*The problem*. Up to and including the line with "From S2P Require Import RaftNode", please set down the entries below exactly, starting from the first line.

*Given data*.
(* ===== verification/Replica.v ===== *)
(** * Replicas of the state machine

    The state machine after a committed log, snapshots as images of it, and what
    one operation of a raft node hands to its host: the entries that continue
    the committed log, or a snapshot of it. Hosts use this to keep their state
    machine equal to the committed log. *)

From S2P Require Import Prelude Order Codec RaftTypes RaftLog RaftLogFacts.
From S2P Require Import RaftNode RaftNodeFacts RaftNodeInv RaftProps RaftHistory.
From S2P Require Import RaftProtocol ProtocolSafety RaftRefine NodeSafety Kvsm SimCluster Durability.
Local Open Scope N_scope.

(** ** Replicated state machines *)

Section state_machines.
  Context `{Bincode Command} `{BincodeLaws SnapshotPayload}.

Definition entry_cmd (e : Entry) : option Command :=
  match e_payload e with Normal d => cmd_decode d | _ => None end.

(** The state machine after the entries [P]. *)
Definition sm_after (P : list Entry) : StateMachine MemBackend :=
  (apply_log (omap entry_cmd P) new_sm).1.

(** What proposers put in the log decodes. *)
Definition payload_ok (p : EntryPayload) : Prop :=
  match p with
  | Noop => True
  | Normal d => is_Some (cmd_decode d)
  | ConfChangeP _ => False
  end.

(** [data] is the snapshot of the state machine after [P]. *)
Definition image_of (P : list Entry) (data : bytes) : Prop := data = sm_snapshot (sm_after P).

Lemma payload_static p : payload_ok p → is_conf p = false.
Proof. by destruct p. Qed.

Lemma apply_log_app (l1 l2 : list Command) (sm : StateMachine MemBackend) :
  (apply_log (l1 ++ l2) sm).1 = (apply_log l2 (apply_log l1 sm).1).1.
Proof.
  revert sm. induction l1 as [|c l1 IH]; intros sm; simpl; [done|].
  destruct (apply c sm) as [sm1 r]. specialize (IH sm1).
  destruct (apply_log (l1 ++ l2) sm1) as [sm2 rs], (apply_log l1 sm1) as [sm3 rs3]. done.
Qed.

Lemma sm_after_snoc P e :
  sm_after (P ++ [e]) =
  match entry_cmd e with Some c => (apply c (sm_after P)).1 | None => sm_after P end.
Proof.
  unfold sm_after. rewrite omap_app. csimpl. destruct (entry_cmd e) as [c|].
  - rewrite apply_log_app. simpl. by destruct (apply c _).
  - by rewrite app_nil_r.
Qed.

Lemma restore_image P data sm : image_of P data → sm_restore data sm = Some (sm_after P).
Proof.
  intros ->. destruct (restore_snapshot_sim (sm_after P) sm (mem_ok _) (mem_ok _))
    as (sm' & -> & (_ & _ & Hm & Hs)). f_equal.
  destruct (sm_after P) as [[m1] s1], sm' as [[m2] s2]. simpl in *. by subst.
Qed.
End state_machines.

(** ** Outputs of a node *)

Section outputs.
  Context `{Bincode Command} `{BincodeLaws SnapshotPayload} (V0 : list NodeId) (Hnd : NoDup V0).
  Context (pok : EntryPayload → Prop).

(** What one operation of a node hands to its host. *)
Lemma delivered_loaded h h' id c L L' r r' op :
  history_ok V0 pok h' → extends h h' →
  node_inv V0 pok image_of h id c L → core r = c →
  node_inv V0 pok image_of h' id (core r') L' → n_out r = default_out →
  run_op op r = Some r' → batched op = true → wf_op op →
  store_output (n_out r') (disk_of r) = disk_of r'
  ∧ match o_snapshot (n_out r') with
    | Some s => o_committed (n_out r') = [] ∧ s_last_index s = n_commit r'
        ∧ image_of (upto (n_commit r') L') (s_data s)
    | None => upto (k_commit c) L' = upto (k_commit c) L
        ∧ k_commit c ≤ n_commit r'
        ∧ upto (n_commit r') L' = upto (k_commit c) L' ++ o_committed (n_out r')
    end.
Proof.
  intros Hok' Hext Hn <- Hn' Ho Hrun Hb Hwf.
  pose proof (node_inv_ok _ _ _ _ _ _ _ Hn) as Hnok.
  pose proof (run_op_durable _ _ _ Hnok Ho Hwf Hb Hrun) as Hdisk. split; [done|].
  destruct (run_op_guarantee op r r') as [_ _ _ _ _ Hmono _ _ Hd]; [by destruct op|done..|].
  pose proof Hn as [_ _ _ (_ & Hlen & _) _]. pose proof Hn' as [_ _ _ _ [_ Hsn]].
  unfold delivers in Hd. rewrite Ho in Hd. simpl in Hd, Hlen, Hsn.
  destruct Hd as [(es & Hc & Hs & Hcons & Hcm & Hget)|(s & Hs & Hl & Hlt & Hc)]; rewrite Hs.
  - pose proof (delivered_log V0 _ _ Hnd _ _ _ _ _ _ _ _ Hok' Hext Hn Hn' Hcons Hcm Hget)
      as Hup. simpl in *.
    assert (upto (n_commit r) L' = upto (n_commit r) L) as Heq.
    { apply (f_equal (take (N.to_nat (n_commit r)))) in Hup.
      rewrite take_take, take_app_le, take_take in Hup by (rewrite length_take; lia).
      by rewrite !Nat.min_l in Hup by lia. }
    by rewrite Heq, Hc.
  - split_and!; [done|done|]. apply (f_equal p_snapshot) in Hdisk. unfold store_output in Hdisk.
    rewrite Hs in Hdisk. simpl in Hdisk. rewrite <-Hdisk in Hsn. destruct Hsn as (Hi & _ & _ & Him).
    by rewrite <-Hl, Hi.
Qed.

(** An operation without a snapshot adds the next entries to those collected. *)
Lemma delivered_step h h' id L L' r r' op :
  history_ok V0 pok h' → extends h h' →
  node_inv V0 pok image_of h id (core r) L → node_inv V0 pok image_of h' id (core r') L' →
  run_op op r = Some r' → batched op = true → wf_op op → o_snapshot (n_out r') = None →
  o_snapshot (n_out r) = None ∧ ∃ es, o_committed (n_out r') = o_committed (n_out r) ++ es
    ∧ upto (n_commit r') L' = upto (n_commit r) L ++ es.
Proof.
  intros Hok' Hext Hn Hn' Hrun Hb Hwf Hns. pose proof (node_inv_ok _ _ _ _ _ _ _ Hn) as Hnok.
  destruct (run_op_guarantee op r r') as [_ _ _ _ _ _ _ _ Hd]; [by destruct op|done..|].
  destruct Hd as [(es & Hc & Hs & Hcons & Hcm & Hget)|(s & Hs & _)]; [|congruence].
  split; [congruence|]. exists es. split; [done|].
  by apply (delivered_log V0 _ _ Hnd _ _ _ _ _ _ _ _ Hok' Hext Hn Hn' Hcons Hcm Hget).
Qed.
End outputs.
(* ===== verification/ServerCluster.v ===== *)
(** * A cluster of servers

    Servers of crates/server/src/core.rs on an asynchronous network that may
    lose, repeat and reorder messages, each with the directory of its log store.
    A server takes a queue of events in each turn; it can crash at any point of
    what it does, in the middle of a write of the storage engine included, and
    open its directory again. One committed log explains every state machine and
    every answer that a client ever got, and no server panics. *)

From S2P Require Import Prelude Order Codec Fs Wal Bloom Memtable SsTable SsTableFacts.
From S2P Require Import MergeIter Manifest Db LsmSpec DbRead DbCompact DbInv DbOps DbEngine DbProps.
From S2P Require Import RaftTypes RaftLog RaftLogFacts RaftNode RaftNodeFacts RaftNodeInv RaftProps RaftHistory.
From S2P Require Import RaftProtocol ProtocolSafety RaftRefine NodeSafety Kvsm SimCluster Durability Cluster.
From S2P Require Import LogStore Proto Client Replica Server ServerRequests ServerDurable ServerReplica.
Local Open Scope N_scope.

(** ** Turns for the storage engine *)

Section fuel.
  Context {B : Type} {bk : Backend B} {cc : Bincode Command} {cp : Bincode SnapshotPayload}.
  Context {crc : Crc32} {cw : Bincode WalBatch} {ci : Bincode TableIndex} {cm : Bincode Manifest}.
  Context {ch : Bincode HardState} {ce : Bincode RaftTypes.Entry} {cs : Bincode Snapshot}.
  Local Open Scope act_scope.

*Solution*.
(* ===== verification/Replica.v ===== *)
(** * Replicas of the state machine

    The state machine after a committed log, snapshots as images of it, and what
    one operation of a raft node hands to its host: the entries that continue
    the committed log, or a snapshot of it. Hosts use this to keep their state
    machine equal to the committed log. *)

From S2P Require Import Prelude Order Codec RaftTypes RaftLog RaftLogFacts.
From S2P Require Import RaftNode RaftNodeFacts RaftNodeInv RaftProps RaftHistory.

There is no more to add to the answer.